図11に、一般的な従来の気動車の基本構成図を示す。エンジン1より出力された軸トルクは、液体変速機15に入力され、車両速度に応じて最も効率の良いエンジン回転数で加速するようにギヤ比を選択して最適トルクを出力する。転換器16は、車両の進行方向に応じてエンジンとは異なる回転方向とすることができ、前進および後進を可能とする。減速器6は、転換器16の軸トルク出力を回転数を減速することにより増幅して出力し、輪軸7を駆動して気動車を加減速する。
【0003】
【非特許文献1】
平成13年 鉄道技術連合シンポジウム予稿集 589頁 「気動車の力行制御に関する課題と対策」 滝 英将,村上 浩一,中村 英男 (財団法人 鉄道総合技術研究所)
【0004】
【発明が解決しようとする課題】
従来の気動車では、保線作業に要する人的パワー・コストを抑えることができる一方で、車両側についてはエンジン・転換器など摺動部の多い機器を用いていることから、電車に比べると、メンテナンスに要する人的パワー・コストは増大する。また、従来の気動車では、省エネルギに有効な手段としてVVVFインバータ装置を用いた電車ではすでに一般的となっている電力回生ブレーキを用いることができないため、今後さらに厳しくなると考えられる環境対策におけるCO2の排出量削減目標を達成できない可能性がある。
【0005】
本発明の課題は、エンジンにより駆動される発電設備に電力蓄積設備を併用し、また、燃料電池設備に電力蓄積設備を併用し、メンテナンスに要する人的パワー・コストを抑制すると共に、地球環境にやさしい鉄道車両の駆動装置を提供することにある。
【0006】
【課題を解決するための手段】
上記課題を解決するために、直流電力発生手段の発生する直流電力と、電力蓄積手段の発生する直流電力をインバータ手段に供給するに際し、制御手段に電力蓄積手段に蓄積する蓄電量を車両速度に対する第1と第2の蓄電量管理基準パターンとして設定すると共に、第1と第2の蓄電量管理基準パターンに挾まれる領域と、第1の蓄電量管理基準パターンより電力蓄積手段の実蓄電量が少ない領域と、第2の蓄電量管理基準パターンより電力蓄積手段の実蓄電量が多い領域とを設定し、各領域における前記蓄電量管理基準パターンと電力蓄積手段の実蓄電量との差分に応じて直流電力発生手段の出力する直流電力量を制御し、一方、各領域毎に運転台からの運転指令に応じて直流電力発生手段と、インバータ手段と、電力蓄積手段の入出力の動作を制御する。

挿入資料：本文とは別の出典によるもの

(* ===== verification/SettmintExamples.v ===== *)
(** * Positions on the ledger

    The manager of [SettmintManager] over the ledger of [Externals]: one unit of an amount
    is one of the currency, the treasury issues and burns, every position is valid. *)

From S2P Require Import Prelude Currency Externals SettmintManager SettmintTheorems.

#[local] Instance ledger_settmint : SettmintChain Ledger LedgerError Z := {|
  convert _ v _ := v;
  issue_standard c who v := mc_deposit c who v;
  burn_standard who c v := mc_withdraw c who v;
  check_position_valid _ _ _ _ := Ok tt;
  on_update_settmint _ _ _ _ l := l
|}.

Definition setter : CurrencyId := Token SETT.
Definition usdj : CurrencyId := Token USDJ.
Definition rich : Z := 2 ^ 130.

Definition start : State (L:=Ledger) (A:=Z) :=
  MkState ∅ ∅ [] (MkLedger {[(setter, 1) := rich; (setter, 2) := 100]} {[setter := rich + 100]} ∅ 0).

Definition adjust (who ra sa : Z) (s : State (L:=Ledger) (A:=Z)) :=
  adjust_position (X:=LedgerError) [usdj] setter 1000 who usdj ra sa s.

Definition opened : State (L:=Ledger) (A:=Z) := (adjust 1 50 20 start).2.
Definition opened_two : State (L:=Ledger) (A:=Z) := (adjust 2 30 0 opened).2.
Definition handed_over : State (L:=Ledger) (A:=Z) := (transfer_position (X:=LedgerError) 1 2 usdj opened_two).2.
Definition full : State (L:=Ledger) (A:=Z) := (adjust 1 i128_max 0 (adjust 1 i128_max 0 start).2).2.

Definition reached := reachable (L:=Ledger) (X:=LedgerError) (A:=Z) [usdj] setter 1000.

Lemma opened_reached : reached opened.
Proof. eapply Call; [by apply (Empty _ _ _ start)|apply CallAdjust|apply surjective_pairing]. Qed.

Lemma opened_two_reached : reached opened_two.
Proof. eapply Call; [apply opened_reached|apply CallAdjust|apply surjective_pairing]. Qed.

Lemma handed_over_reached : reached handed_over.
Proof. eapply Call; [apply opened_two_reached|apply CallTransfer|apply surjective_pairing]. Qed.

Example positions_as_stored :
  position_of handed_over usdj 2 = MkPosition 80 20 /\ position_of handed_over usdj 1 = position_default
  /\ total_of handed_over usdj = MkPosition 80 20 /\ balance_of setter 1000 (chain handed_over) = 80
  /\ balance_of usdj 1 (chain handed_over) = 20.
Proof. by vm_compute. Qed.

Lemma totals_are_sums_witness :
  reserve (total_of opened_two usdj) = held reserve usdj opened_two /\ reserve (total_of opened_two usdj) = 80.
Proof.
  split; [|by vm_compute].
  apply (totals_are_sums (L:=Ledger) (X:=LedgerError) (A:=Z) [usdj] setter 1000 opened_two usdj), opened_two_reached.
Defined.

Definition adjusted_down : State (L:=Ledger) (A:=Z) := (adjust 1 (-10) 5 opened_two).2.

Lemma adjust_position_spec_witness : position_of adjusted_down usdj 1 = MkPosition 40 25.
Proof.
  destruct (adjust_position_spec (L:=Ledger) (X:=LedgerError) (A:=Z) [usdj] setter 1000 1 usdj (-10) 5 opened_two tt adjusted_down)
    as [H _]; [apply opened_two_reached|unfold i128_min; lia|unfold i128_min; lia|unfold adjusted_down; apply ran; by vm_compute|].
  rewrite H. by vm_compute.
Defined.

Lemma transfer_position_spec_witness :
  position_of handed_over usdj 1 = position_default /\ position_of handed_over usdj 2 = MkPosition 80 20.
Proof.
  destruct (transfer_position_spec (L:=Ledger) (X:=LedgerError) (A:=Z) [usdj] setter 1000 1 2 usdj opened_two tt handed_over)
    as (H1 & H2 & _); [apply opened_two_reached|done|unfold handed_over; apply ran; by vm_compute|].
  split; [exact H1|]. rewrite H2. by vm_compute.
Defined.

Lemma transfer_does_not_panic_witness : (transfer_position (X:=LedgerError) 2 1 usdj opened_two).1 <> Panic.
Proof.
  apply (transfer_does_not_panic (L:=Ledger) (X:=LedgerError) (A:=Z) [usdj] setter 1000);
    [apply opened_two_reached|done|done].
Defined.

Lemma self_transfer_can_panic_witness : (transfer_position (X:=LedgerError) 1 1 usdj full).1 = Panic.
Proof. apply (self_transfer_can_panic (L:=Ledger) (X:=LedgerError) (A:=Z) 1 usdj full). by vm_compute. Defined.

ここで、車両速度の減速時には、電動機がブレーキトルクを出力するようにインバータ手段を回生動作させ、インバータ手段が出力する回生電力を電力蓄積手段に吸収する。
ここで、電動機を複数台設け、複数の電動機の各々を駆動する複数のインバータ手段を備える。
ここで、電力蓄積手段は2次電池である。
【0007】
【発明の実施の形態】
以下、本発明の実施形態を図面を用いて説明する。
図1は、本発明による鉄道車両の駆動装置の第1の実施形態の基本構成を示す。
エンジン1は、図示しない制御装置の指令に基づいた軸トルクを出力する。誘導発電機2は、エンジン1の軸トルクを入力としてこれを3相交流電力に変換して出力する。コンバータ装置3は、誘導発電機2から出力される3相交流電力を入力としてこれを直流電力に変換して出力する。ここで、コンバータ装置3は、図示しない制御装置からの電圧指令に基づいた直流電圧となるように電圧制御する。インバータ装置4は、コンバータ装置3から出力される直流電力を入力としてこれを3相交流電力に変換して出力する。誘導電動機5は、インバータ装置4が出力する3相交流電力を入力としてこれを軸トルクに変換して出力する。ここで、インバータ装置4は、誘導電動機5の出力トルクが図示しない制御装置の指令に基づいたトルクを出力するようにインバータ装置4の出力電圧および交流電流周波数を可変制御する。減速器6は、誘導電動機5の軸トルク出力を回転数の減速により増幅して出力し、輪軸7を駆動して電気車を加減速する。蓄電装置8は、コンバータ装置3とインバータ装置4間の直流部から直流電力を入力、あるいは、コンバータ装置3とインバータ装置4間の直流部に対して直流電力を出力するように接続する。
【0008】
以下、この第1の実施形態の動作を説明する。
電気車を加速するときは、インバータ装置4の入力電力をコンバータ装置3が出力する直流電力と蓄電装置8が出力する直流電力で負担する。すなわち、誘導電動機5の軸トルク出力を得るために必要なインバータ装置4の入力電力をコンバータ装置3が出力する直流電力だけで負担できない場合には、蓄電装置8が出力する直流電力で補足する。同様に、誘導電動機5の軸トルク出力を得るために必要なインバータ装置4の入力電力を蓄電装置8が出力する直流電力だけで負担できない場合には、コンバータ装置3が出力する直流電力で補足することも可能である。また、誘導電動機5で必要な出力軸トルクを得るために必要なインバータ装置4の入力電力に対してコンバータ装置3が出力する直流電力が過剰な場合には、蓄電装置8により余剰な電力を吸収する。特に、本実施形態によると、コンバータ装置3または蓄電装置8の一方から電力を得られない場合でも他方から電力を得ることができ、次駅まで退避する等の必要最小限の運転を継続できる。一方、電気車を減速するときは、誘導電動機5がブレーキトルクを出力するようにインバータ装置4を回生動作させ、インバータ装置4が出力する回生電力を蓄電装置8で吸収する。減速時に蓄電装置8で吸収した電力は、前述の電気車を加速するときに優先的に活用することにより、電気車の運転に必要なエネルギを有効活用できる。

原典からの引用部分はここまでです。